Me pasa de soñarla de noche, de escucharla. Persigo el eco de un sueño lejano que me arrastra hacia abajo, hasta las tierras de mi infancia. Una tierra boscosa que nos rodeaba hasta donde alcanzaba la vista, con el lomo erizado, como una inmensa manada de búfalos. Luego, de repente, la voz de mi hermana desaparece y me precipito en el vacío de la noche. Tomo de la mesita de luz el retrato que tenemos juntos los cuatro, Angelina, mamá, papá y yo. Sonrío frente a la mirada férrea de él y a la belleza de mi madre.

Recuerdo las noches frías del mistral, cuando frente al fuego encendido, Angelina y yo nos quitábamos los zapatos y las medias gruesas para agarrarnos los pies con las manos. En esos momentos, siento que alcanzo una felicidad repentina, inmotivada, que no se parece a nada y que ha permanecido intacta en algún lugar.

Recuerdo los callejones de piedra calcárea, abajo en Copertino. Ni siquiera la luz se insinuaba entre aquellas calles escuálidas y tortuosas. Y las casas tan cerca unas a otras que, por la mañana, las comadres conversaban desde las ventanas, sentían el olor de la salsa de la vecina de enfrente a la hora del almuerzo o colgaban las sábanas de un extremo al otro de los edificios. Luego, un poco más lejos, los campos espinosos, los bosques de encinas, los montículos de tierra tapizados de zarzas. Las leyendas sobre los lobos y los seres fantásticos que vivían en esos lugares desolados rondaban por los barrios, volaban sobre las piedras calcáreas como las brujas en el Medioevo. En los días de invierno, entraban en las casas a través de las corrientes de aire bajo las puertas y envolvían los tobillos de los niños como travesuras de genios malvados. Nonna Assunta nos tomaba del brazo a Angelina y a mí, mientras mamá revolvía las verduras en la olla. La narración adquiría voz. Como un sedante, un narcótico, un líquido dulce, generoso y caliente que penetraba en la piel.

Angelina interrumpía todo el tiempo la voz monocorde de la abuela. Preguntas impertinentes, aire de desconfianza, el chasquido sonoro de la lengua en el paladar cuando le disgustaba algo. Yo anotaba todo.

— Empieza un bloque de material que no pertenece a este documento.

(** The loop of [_read]: the bytes of the buffer so far, and the room.
    [src/lib/termio.c:564-595] *)
Fixpoint read_loop (fuel : nat) (fd : Z) (i : nat) (n : nat) (buf : list Z) : MT (list Z) :=
  if (n <=? length buf)%nat then mret buf
  else
    match fuel with
    | O => fail OutOfFuel
    | S f =>
      next_char f i ≫= fun c =>
      dev i ≫= fun p =>
      let t := p_t p in
      if on (c_lflag t) ICANON then
        if c =? cc t VERASE then
          match buf with
          | [] => read_loop f fd i n []
          | _ =>
            (if on (c_lflag t) ECHOE then _write f fd [BS; ch " "; BS] ≫= fun _ => mret tt
             else when (on (c_lflag t) ECHO) (_write f fd [BS] ≫= fun _ => mret tt)) ≫= fun _ =>
            read_loop f fd i n (removelast buf)
          end
        else
          when (on (c_lflag t) ECHO) (_write f fd [c] ≫= fun _ => mret tt) ≫= fun _ =>
          let buf := buf ++ [c] in
          dev i ≫= fun p =>
          if (c =? cc (p_t p) VEOL) || (c =? cc (p_t p) VEOL2) then mret buf
          else read_loop f fd i n buf
      else read_loop f fd i n (buf ++ [c])
    end.

(** The count and the bytes.
    [src/lib/termio.c:547-597] *)
Definition _read (fuel : nat) (fd : Z) (n : Z) : MT (Z * list Z) :=
  with_dev fd (-1, []) (fun nf => on_board (netread nf n)) (fun i =>
    read_loop fuel fd i (Z.to_nat n) [] ≫= fun buf => mret (Z.of_nat (length buf), buf)).

(** ** Control operations *)

(** The operations with what they are given.
    [src/include/termio.h:10-22] *)
Inductive ioctl_op : Type :=
| TCGETA
| TCSETAF (at_ : termio)
| TCSETAW (at_ : termio)
| SETINTR (jb : option Z)
| SETSANE
| FIONREAD
| GETINTR
| GETTERM
| SETTERM (name : cstr)
| SETNCNE
| CBREAK
| TERMTYPE
| OTHER (op : Z).

(** What is stored through the pointer. *)
Inductive ioctl_out : Type :=
| ONone
| OTermio (t : termio)
| OInt (n : Z)
| OIntr (jb : option Z)
| OText (s : cstr).

(** The number of an operation, which the files of the network are given. *)
Definition op_number (op : ioctl_op) : Z :=
  match op with
  | TCGETA => 1 | TCSETAF _ => 2 | TCSETAW _ => 3 | SETINTR _ => 4 | SETSANE => 5 | FIONREAD => 6 | GETINTR => 7
  | GETTERM => 8 | SETTERM _ => 9 | SETNCNE => 10 | CBREAK => 11 | TERMTYPE => 12 | OTHER n => n
  end.
(** A step on one device and its line. *)
Lemma put_kept w e s i p q ln b' p' : inv e s -> live s i p q ln -> untouched (fun ln' => ln' <> ln) (s_board s) b' ->
  dev_keep w (s_board s) b' p p' -> kept (only i w) s (put i p' b' s) /\ others i s (put i p' b' s).
Proof.
  intros Hi Hl [_ Hu] Hd. assert (Hl' := Hl). destruct Hl' as (Hp & _). pose proof (lookup_lt_Some _ _ _ Hp) as Hlt.
  assert (forall j x z, j <> i -> DevTable s !! j = Some x -> p_line x = Some z -> p_rxq x <> None ->
    rx z b' = rx z (s_board s) /\ tx z b' = tx z (s_board s)) as Ha.
  { intros j x z Hj Hx Hz Hn. destruct (Hu z) as (-> & -> & _); [|done]. intros ->. apply Hj.
    destruct (p_rxq x) as [y|] eqn:E; [|done]. by apply (iv_lines e s Hi j i x p y q ln). }
  split.
  - split; cbn [_file curlst put DevTable s_board]; [done|done|by rewrite length_insert|]. intros j x Hx. unfold only.
    destruct (decide (j = i)) as [->|Hj].
    + exists p'. split; [by apply list_lookup_insert_eq|]. by simplify_eq.
    + exists x. split; [by rewrite list_lookup_insert_ne by done|]. split; [done|done|]. intros y z Hy Hz. exists y.
      destruct (Ha j x z Hj Hx Hz ltac:(congruence)) as [-> ->]. split_and!; [done|done|]. by rewrite app_nil_r.
  - intros j Hj. unfold stream. cbn [DevTable put s_board]. rewrite list_lookup_insert_ne by done.
    destruct (DevTable s !! j) as [x|] eqn:E; [|done]. unfold stream_of.
    destruct (p_rxq x) as [y|] eqn:Ey, (p_line x) as [z|] eqn:Ez; try done.
    by destruct (Ha j x z Hj E Ez ltac:(congruence)) as [-> _].
Qed.

Lemma kept_live w s s' i p q ln : kept w s s' -> live s i p q ln ->
  exists p' q', live s' i p' q' ln /\ p_t p' = p_t p /\ dev_keep (w i) (s_board s) (s_board s') p p'.
Proof.
  intros Hk (H1 & H2 & H3). destruct (kp_devs _ _ _ Hk i p H1) as (p' & Hp' & Hs). destruct (dk_live _ _ _ _ _ Hs q ln H2 H3) as (q' & Hq' & _).
  destruct (dk_static _ _ _ _ _ Hs) as (_ & Hln & _ & _ & Ht). exists p', q'. split; [|done]. split_and!; [done|done|congruence].
Qed.

Section Read.
Variables (R e : nat).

Registraba cada cosa.

Cuando todavía ahora pienso en ella, en Angelina, siento un nudo en la garganta que me impide tragar. Y la nostalgia de un dolor queridísimo. Los recuerdos de los momentos que pasamos entonces se mezclan con aquellos tristes de los años por venir. Mamá se entretenía horas en nuestra habitación de niñas, quitando el polvo de la muñeca hecha de pañuelos enrollados, con botones en lugar de ojos y la boca cosida; repasando las cortinas, cambiando la ropa de cama, esponjando la almohada intacta, doblando el camisón, quitando algún cabello todavía enredado en las cerdas del cepillo, mirándose aflorar a través del reflejo de los objetos, de los vidrios y de los espejos.

Las últimas palabras que le dirigí a mi hermana las pronuncié desde lejos, susurrándolas sólo para mí. La última mirada, en cambio, la deposité sobre su cuerpo sin vida, sobre la blancura de sus brazos, sobre la piel que parecía hinchada y marchita. He visto en su carne las huellas de todas las acciones que no haría nunca más, los tobillos arañados, las uñas cuidadas, los dedos de los pies largos y flacos. Siempre me habían parecido feos sus pies. Demasiado flacos, los dedos alargados sin armonía y el dedo gordo, por el contrario, chato y grande. Quizá sólo buscaba encontrar defectos lo suficientemente evidentes para borrar esa apariencia de perfección. Conté los segundos que pasé mirando sus pies sin vida. Veintidós. Como los años que había vivido. Con los ojos cargados de lágrimas, miré su cuerpo. Un pie derecho, los dedos fijos en su inacción, el otro ligeramente torcido, como en una pose que salió mal.

Ahora sé que es por eso que me quedé. Para contar la historia de todos nosotros. Despacito, despacito, como decía nonna Assunta, partiendo del principio.

—¿Y dónde comienza? —me pregunta mi padre.

Quizá él ve la tristeza que llega desde lejos. Me sorprende inesperadamente, sobre todo durante el sueño. Siento su agitación imperceptible en la noche, como un ruido de pasos distantes, un croar de un sapo. ¿Qué sé de ella?, me pregunto. ¿Qué sé de nosotros?

—En la mala suerte —le respondo.

Es desde ahí que debo comenzar. Desde cuando la mala suerte se metió en nuestras vidas.